4) si ritiene che per tutti gli inabili al lavoro deve stabilirsi una medesima copertura assisten­ziale (pari al minimo delle pensioni INPS) e che, per quanto riguarda invece gli inabili parziali, si proceda ad una graduale soppressione degli asse­gni potenziando i servizi di addestramento e di collocamento.

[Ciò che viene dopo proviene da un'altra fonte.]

(** C3, as stated, fails: two reads of page 0 of a five-page document
    rasterize it twice, and so do a read of page 3 and then of page 0. *)
Lemma rasterized_twice :
  let reads idxs :=
    LazyDataset.rasterizations
      (LazyDataset.access Fixtures.open_page Fixtures.prepare_page
         Fixtures.five_pages idxs) in
  let len := LazyDataset.len Fixtures.five_pages in
  Forall (fun i => 0 <= i < len) [0; 3] /\
  reads [0; 0] = 2%nat /\ reads [3; 0] = 2%nat /\
  ~ (forall idxs,
        idxs <> [] ->
        Forall (fun i => 0 <= i < len) idxs ->
        reads idxs = 1%nat).
Proof.
  assert (Hin : forall i, 0 <= i < 5 ->
                 0 <= i < LazyDataset.len Fixtures.five_pages).
  { intros i Hi. exact Hi. }
  cbv zeta. split; [|split; [reflexivity|split; [reflexivity|]]].
  - repeat constructor; apply Hin; lia.
  - intros H. specialize (H [0; 0]).
    assert (2 = 1)%nat as Habs; [|discriminate].
    apply H; [discriminate|].
    repeat constructor; apply Hin; lia.
Qed.

Lemma name_only_on_last_page_witness :
  0 <= 4 < LazyDataset.len Fixtures.five_pages /\
  LazyDataset.name Fixtures.five_pages <> "" /\
  exists page nm,
    (LazyDataset.getitem Fixtures.open_page Fixtures.prepare_page
       Fixtures.five_pages 4).1 = Ok (page, nm) /\
    nm = "paper.pdf".
Proof.
  assert (Hi : 0 <= 4 < LazyDataset.len Fixtures.five_pages)
    by (unfold LazyDataset.len; simpl; lia).
  assert (Hname : LazyDataset.name Fixtures.five_pages <> "") by discriminate.
  split; [exact Hi|]. split; [exact Hname|].
  destruct (name_only_on_last_page Fixtures.open_page Fixtures.prepare_page
              Fixtures.five_pages 4 Hi Hname) as (page & nm & Hget & Hnm & _).
  exists page, nm. split; [exact Hget|exact Hnm].
Defined.

(** Reading index 5 of the five-page document gives [(None, "")]. *)
Example five_pages_read_at_length :
  (LazyDataset.getitem Fixtures.open_page Fixtures.prepare_page
     Fixtures.five_pages 5).1 = Ok (None, "").
Proof. reflexivity. Qed.

(** The names along the five pages. *)
Example five_pages_names :
  (fun i => (LazyDataset.getitem Fixtures.open_page Fixtures.prepare_page
               Fixtures.five_pages i).1) <$> [0; 1; 2; 3; 4] =
  [Ok (Some {| shape := [1%nat]; data := [10] |}, "");
   Ok (Some {| shape := [1%nat]; data := [11] |}, "");
   Ok (Some {| shape := [1%nat]; data := [12] |}, "");
   Ok (Some {| shape := [1%nat]; data := [13] |}, "");
   Ok (Some {| shape := [1%nat]; data := [14] |}, "paper.pdf")].
Proof. reflexivity. Qed.

(** ** Reading a line of a text file *)

Lemma string_app_cons (c : ascii) (a b : string) :
  String c a +:+ b = String c (a +:+ b).
Proof. reflexivity. Qed.
















(** ** Indexed record access: SciPDFDataset.__getitem__ *)

Section SciPDFProperties.
Import SciPDFDataset.

Context {pil : Type}.
Variable loads : string -> option json.
Variable path_join : string -> string -> string.
Variable parent : string -> string.
Variable stem : string -> string.
Variable path_exists : string -> bool.
Variable path_open : string -> result string.
Variable read_ahead : string -> Z -> nat.
Variable format : string -> string -> string.
Variable load_seek_map : string -> result (list Z).
Variable Image_open : string -> result pil.

Abbreviation sci_get :=
  (getitem loads path_join path_exists path_open read_ahead Image_open).
Abbreviation sci_read := (read_line read_ahead).
Abbreviation sci_decode := (decode loads path_join path_exists Image_open).
Abbreviation sci_text := (file_text path_open).
Abbreviation sci_unusable :=
  (unusable loads path_join path_exists Image_open).

Lemma init_well_formed path_to_index_ split root_name_ template self :
  init path_join parent stem path_exists format load_seek_map
    path_to_index_ split root_name_ template = Ok self ->
  well_formed self /\ dataset_file self = None /\
  len self = Z.of_nat (length (seek_map self)).
Proof.
  unfold init. intros H.
  apply rbind_Ok in H as (pti & _ & H).
  destruct (path_exists _); [|discriminate].
  apply rbind_Ok in H as (seek_map_ & _ & H).
  injection H as <-. unfold well_formed, len. simpl. done.
Qed.

(** The result of a read is decided by the seek map, by the text of the
    file and by where the images are looked for. *)
Lemma getitem_result (self : @t) (index : Z) :
  (sci_get self index).1 =
  position ← py_getitem (seek_map self) index;
  text ← sci_text self;
  if position <? 0 then Raise ValueError
  else (line ← sci_read text position; sci_decode self line).
Proof.
  unfold getitem, file_text.
  destruct (py_getitem (seek_map self) index) as [position|e]; [|done].
  destruct (dataset_file self) as [h|]; simpl.
  - destruct (position <? 0); [done|].
    by destruct (sci_read (content h) position).
  - destruct (path_open (path_to_index self)) as [text|e]; [|done].
    simpl. destruct (position <? 0); [done|].
    by destruct (sci_read text position).
Qed.

(** A read leaves the seek map, the text and the paths as they were. *)
Lemma getitem_preserves (self : @t) (index : Z) :
  seek_map (sci_get self index).2 = seek_map self /\
  sci_text (sci_get self index).2 = sci_text self /\
  path_to_root (sci_get self index).2 = path_to_root self /\
  root_name (sci_get self index).2 = root_name self /\
  dataset_length (sci_get self index).2 = dataset_length self.
Proof.
  unfold getitem, file_text.
  destruct (py_getitem (seek_map self) index) as [position|e]; [|done].
  destruct (dataset_file self) as [h|] eqn:Hfile; simpl.
  - destruct (position <? 0); [done|].
    by destruct (sci_read (content h) position).
  - destruct (path_open (path_to_index self)) as [text|e] eqn:Hopen; simpl.
    + destruct (position <? 0); [done|].
      by destruct (sci_read text position).
    + by rewrite Hfile, Hopen.
Qed.

Lemma decode_depends (self self' : @t) (line : string) :
  path_to_root self' = path_to_root self ->
  root_name self' = root_name self ->
  sci_decode self' line = sci_decode self line.
Proof. intros H1 H2. unfold decode. by rewrite H1, H2. Qed.

(** A read does not change what any later read returns. *)
Lemma getitem_isolated (self : @t) (i j : Z) :
  (sci_get (sci_get self i).2 j).1 = (sci_get self j).1.
Proof.
  rewrite !getitem_result.
  destruct (getitem_preserves self i) as (-> & -> & Hroot & Hname & _).
  destruct (py_getitem (seek_map self) j) as [position|e]; [|done].
  destruct (sci_text self) as [text|e]; [|done]. simpl.
  destruct (position <? 0); [done|].
  destruct (sci_read text position) as [line|e]; [|done].
  by apply decode_depends.
Qed.

Lemma decode_unusable (self : @t) (line : string) :
  sci_unusable self line -> sci_decode self line = Ok empty_sample.
Proof.
  unfold decode, image_path_of.
  intros [Hparse | d p Hparse Himage Hmissing | d p Hparse Himage _ Hopen].
  - by rewrite Hparse.
  - rewrite Hparse. simpl. rewrite Himage. simpl.
    unfold image_path_of in Hmissing. by rewrite Hmissing.
  - rewrite Hparse. simpl. rewrite Himage. simpl.
    unfold image_path_of in Hopen. rewrite Hopen.
    by destruct (path_exists _).
Qed.



(** C7, as the code has it.  The index is looked up in the seek map as
    Python looks up a list: [IndexError] is raised for [index >= len]
    and for [index < -len], before any file is touched; an index of
    [-len <= index < 0] reads the record [index + len]. *)
Theorem getitem_index_range (self : @t) (index : Z) :
  well_formed self ->
  (index < - len self \/ len self <= index ->
   sci_get self index = (Raise IndexError, self)) /\
  (- len self <= index < 0 ->
   sci_get self index = sci_get self (index + len self)).
Proof.
  intros Hwf. unfold well_formed, len in *. rewrite Hwf. split.
  - intros Hout. unfold getitem.
    by rewrite py_getitem_out_of_range.
  - intros Hneg. unfold getitem.
    by rewrite py_getitem_negative.
Qed.

End SciPDFProperties.



(** The file of three records read at each of its indices: the line that
    is not JSON gives the sentinel, its neighbours their records. *)
Example three_records_reads :
  (fun i => (Fixtures.read_record Fixtures.three_records i).1) <$> [0; 1; 2] =
  [Ok (Some {| SciPDFDataset.image := "data/arxiv/p0.png";
               SciPDFDataset.ground_truth := JStr "first";
               SciPDFDataset.meta := ∅ |});
   Ok None;
   Ok (Some {| SciPDFDataset.image := "data/arxiv/p2.png";
               SciPDFDataset.ground_truth := JStr "third";
               SciPDFDataset.meta := ∅ |})].
Proof. reflexivity. Qed.

(** C7, as stated, fails: index -1 of the file of three records is
    outside [0 <= index < 3] and the read returns the last record. *)
Lemma negative_index_reads_from_the_end :
  SciPDFDataset.len Fixtures.three_records = 3 /\
  (Fixtures.read_record Fixtures.three_records (-1)).1 =
    Ok (Some {| SciPDFDataset.image := "data/arxiv/p2.png";
                SciPDFDataset.ground_truth := JStr "third";
                SciPDFDataset.meta := ∅ |}) /\
  (Fixtures.read_record Fixtures.three_records (-1)).1 <> Raise IndexError.
Proof. split; [reflexivity|]. split; [reflexivity|discriminate]. Qed.

Lemma getitem_index_range_witness :
  SciPDFDataset.well_formed Fixtures.three_records /\
  Fixtures.read_record Fixtures.three_records 3 =
    (Raise IndexError, Fixtures.three_records) /\
  Fixtures.read_record Fixtures.three_records (-4) =
    (Raise IndexError, Fixtures.three_records) /\
  Fixtures.read_record Fixtures.three_records (-1) =
    Fixtures.read_record Fixtures.three_records 2.
Proof.
  assert (Hwf : SciPDFDataset.well_formed Fixtures.three_records) by reflexivity.
  split; [exact Hwf|]. split; [|split].
  - apply (proj1 (getitem_index_range
             Fixtures.loads Fixtures.path_join Fixtures.path_exists
             Fixtures.path_open Fixtures.read_ahead Fixtures.open_image
             Fixtures.three_records 3 Hwf)).
    right. unfold SciPDFDataset.len. simpl. lia.
  - apply (proj1 (getitem_index_range
             Fixtures.loads Fixtures.path_join Fixtures.path_exists
             Fixtures.path_open Fixtures.read_ahead Fixtures.open_image
             Fixtures.three_records (-4) Hwf)).
    left. unfold SciPDFDataset.len. simpl. lia.
  - apply (proj2 (getitem_index_range
             Fixtures.loads Fixtures.path_join Fixtures.path_exists
             Fixtures.path_open Fixtures.read_ahead Fixtures.open_image
             Fixtures.three_records (-1) Hwf)).
    unfold SciPDFDataset.len. simpl. lia.
Defined.

(** ** The list-backed store and the training samples *)

Lemma randint_in_range (a b : Z) (g : rng) :
  a <= b ->
  exists r, randint a b g = (Ok r, (next_raw g).2) /\ a <= r <= b.
Proof.
  intros Hab. unfold randint.
  destruct (Z.ltb_spec b a); [lia|]. simpl.
  eexists. split; [reflexivity|].
  pose proof (Z.mod_pos_bound (draws g (cursor g)) (b - a + 1)). lia.
Qed.

Lemma randint_empty_range (a b : Z) (g : rng) :
  b < a -> randint a b g = (Raise ValueError, g).
Proof. intros Hab. unfold randint. by destruct (Z.ltb_spec b a); [|lia]. Qed.

Section NougatProperties.
Import NougatDataset.

Context {pil : Type}.
Variable readlines : string -> option (list string).
Variable read : string -> option string.
Variable Image_open : string -> option pil.
Variable os_path_join : string -> string -> string.
Variable image_size : pil -> Z * Z.
Variable prepare_input : pil -> bool -> option tensor.
Variable tokenizer : string -> Z -> list Z * list Z.
Variable tokenizer_len : Z.

Abbreviation store_get := (CustomDataset.getitem read Image_open os_path_join).
Abbreviation nougat_get :=
  (getitem read Image_open os_path_join image_size prepare_input
     tokenizer tokenizer_len).
Abbreviation nougat_convert :=
  (convert image_size prepare_input tokenizer tokenizer_len).

(** A returned triple is the conversion of a sample the store gave:
    none comes from the sentinel. *)
Lemma getitem_Ok_from_sample (rounds : nat) (self : @t) (depth : nat) :
  forall (idx : Z) (g g' : rng) (out : triple),
    nougat_get depth rounds self idx g = Some (Ok out, g') ->
    exists (idx0 : Z) (sample : @CustomDataset.sample pil) (g0 : rng),
      store_get (dataset self) idx0 = Ok (Some sample) /\
      nougat_convert rounds self sample g0 = Some (Ok out, g').
Proof.
  induction depth as [|depth IH]; intros idx g g' out; simpl; [discriminate|].
  destruct (store_get (dataset self) idx) as [[sample|]|e] eqn:Hstore.
  - intros Hconv. by exists idx, sample, g.
  - destruct (randint 0 (dataset_length self - 1) g) as [[idx'|e] g1].
    + apply IH.
    + discriminate.
  - discriminate.
Qed.

(** The branch [if sample is None] of [__getitem__]. *)
Lemma getitem_sentinel_step (depth rounds : nat) (self : @t) (idx : Z)
    (g : rng) :
  store_get (dataset self) idx = Ok None ->
  nougat_get (S depth) rounds self idx g =
  match randint 0 (dataset_length self - 1) g with
  | (Raise e, g') => Some (Raise e, g')
  | (Ok idx', g') => nougat_get depth rounds self idx' g'
  end.
Proof. intros Hstore. simpl. by rewrite Hstore. Qed.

Facendo puntuale riferimento alla bozza di leg­ge predisposta dal Comitato ristretto, l'assem­blea nazionale dell'ANIEP chiede le seguenti mo­dificazioni e integrazioni:

1) pensione di inabilità totale: non è possibile accettare la diversificazione accolta all'art. 2, cir­ca le condizioni economiche di assistibilità, di­stinguendo fra ciechi e sordi totali da un lato e handicappati civili totalmente inabili dall'altro, in contrasto con i principi della Costituzione e con fondamentali istanze etico-sociali. È quindi necessario che per tutti gli inabili totali il red­dito personale annuo per la concessione della pensione venga eguagliato al livello più alto (at­tualmente 3.250.000). Deve inoltre essere sancito il criterio che la pensione è incompatibile con un qualsiasi stato di occupazione regolarmente re­tribuito. In ogni caso devono essere detratti i redditi percepiti dall'avente diritto, di qualsiasi natura e provenienza, eccedenti il suindicato li­mite;

2) assegno di accompagnamento: deve essere concesso, al solo titolo della minorazione e a qualsiasi età, per tutti i tipi di invalidità fisica, psichica e sensoriale, con l'unica condizione che il soggetto non sia autosufficiente e che l'accom­pagnamento non venga organizzato dai servizi so­ciali di base;

3) varie: si richiede infine:

a) l'unificazione delle commissioni sanitarie allo scopo di omogeneizzare la valutazione delle invalidità (e la loro complementarietà) con l'ov­via integrazione di volta in volta dei corrispon­denti specialisti, nell'ambito delle unità socio­sanitarie locali;

b) l'esenzione fiscale per tutte le pensioni di carattere assistenziale, disposte per i total­mente inabili;

c) l'abolizione di qualsiasi ritenuta sulle pen­sioni a beneficio di enti pubblici nazionali assi­stenziali o istituzioni di ricovero permanente;

d) il potenziamento dei servizi di accompa­gnamento sia da parte degli obiettori di coscien­za, sia da parte delle unità socio-sanitarie.

 

Associazionismo fra handicappati

 

L'assemblea nazionale dell'ANIEP, a conclusio­ne dell'articolato dibattito sui problemi della ri­forma e del decentramento dei servizi socio-sa­nitari, indica i seguenti temi nella prospettiva della promozione e dell'integrazione di tutti i cittadini:

1) gli handicappati non costituiscono un grup­po separato di cittadini a cui si debba attribuire un ruolo passivo e un destino permanente di mar­ginalità;

2) occorre superare il criterio:

a) della delega (agli enti pubblici o ai tecnici della riabilitazione) dei momenti politici e ope­rativi del recupero;

b) della monetizzazione dei bisogni;

c) e della separazione assistenziale;

3) è necessaria non soltanto una diversa com­prensione della società nei confronti degli han­dicappati, ma occorre che gli stessi, in uno sforzo di convergenza reciproca, rinuncino ai consueti atteggiamenti di richiesta di protezione, di tu­tela, di soccorso riparativo e di dipendenza, ma si pongano come soggetti attivi, soprattutto nel controllo dei processi di socializzazione, dentro le organizzazioni, le strutture e i servizi, sociali e politici, comuni a tutti i cittadini;

4) i problemi degli handicappati non devono essere relegati nell'ambito del pietismo, del ge­nerico altruismo, del tecnicismo medico, pedago­gico e della speculazione, ma devono esprimersi nella partecipazione, intesa come momento dia­lettico e concorrenziale.

 

 

(1) Mozioni conclusive approvate dall’Assemblea nazio­nale dell'ANIEP (associazione nazionale tra invalidi esiti di poliomielite ed altri invalidi civili) il 10-9-1978.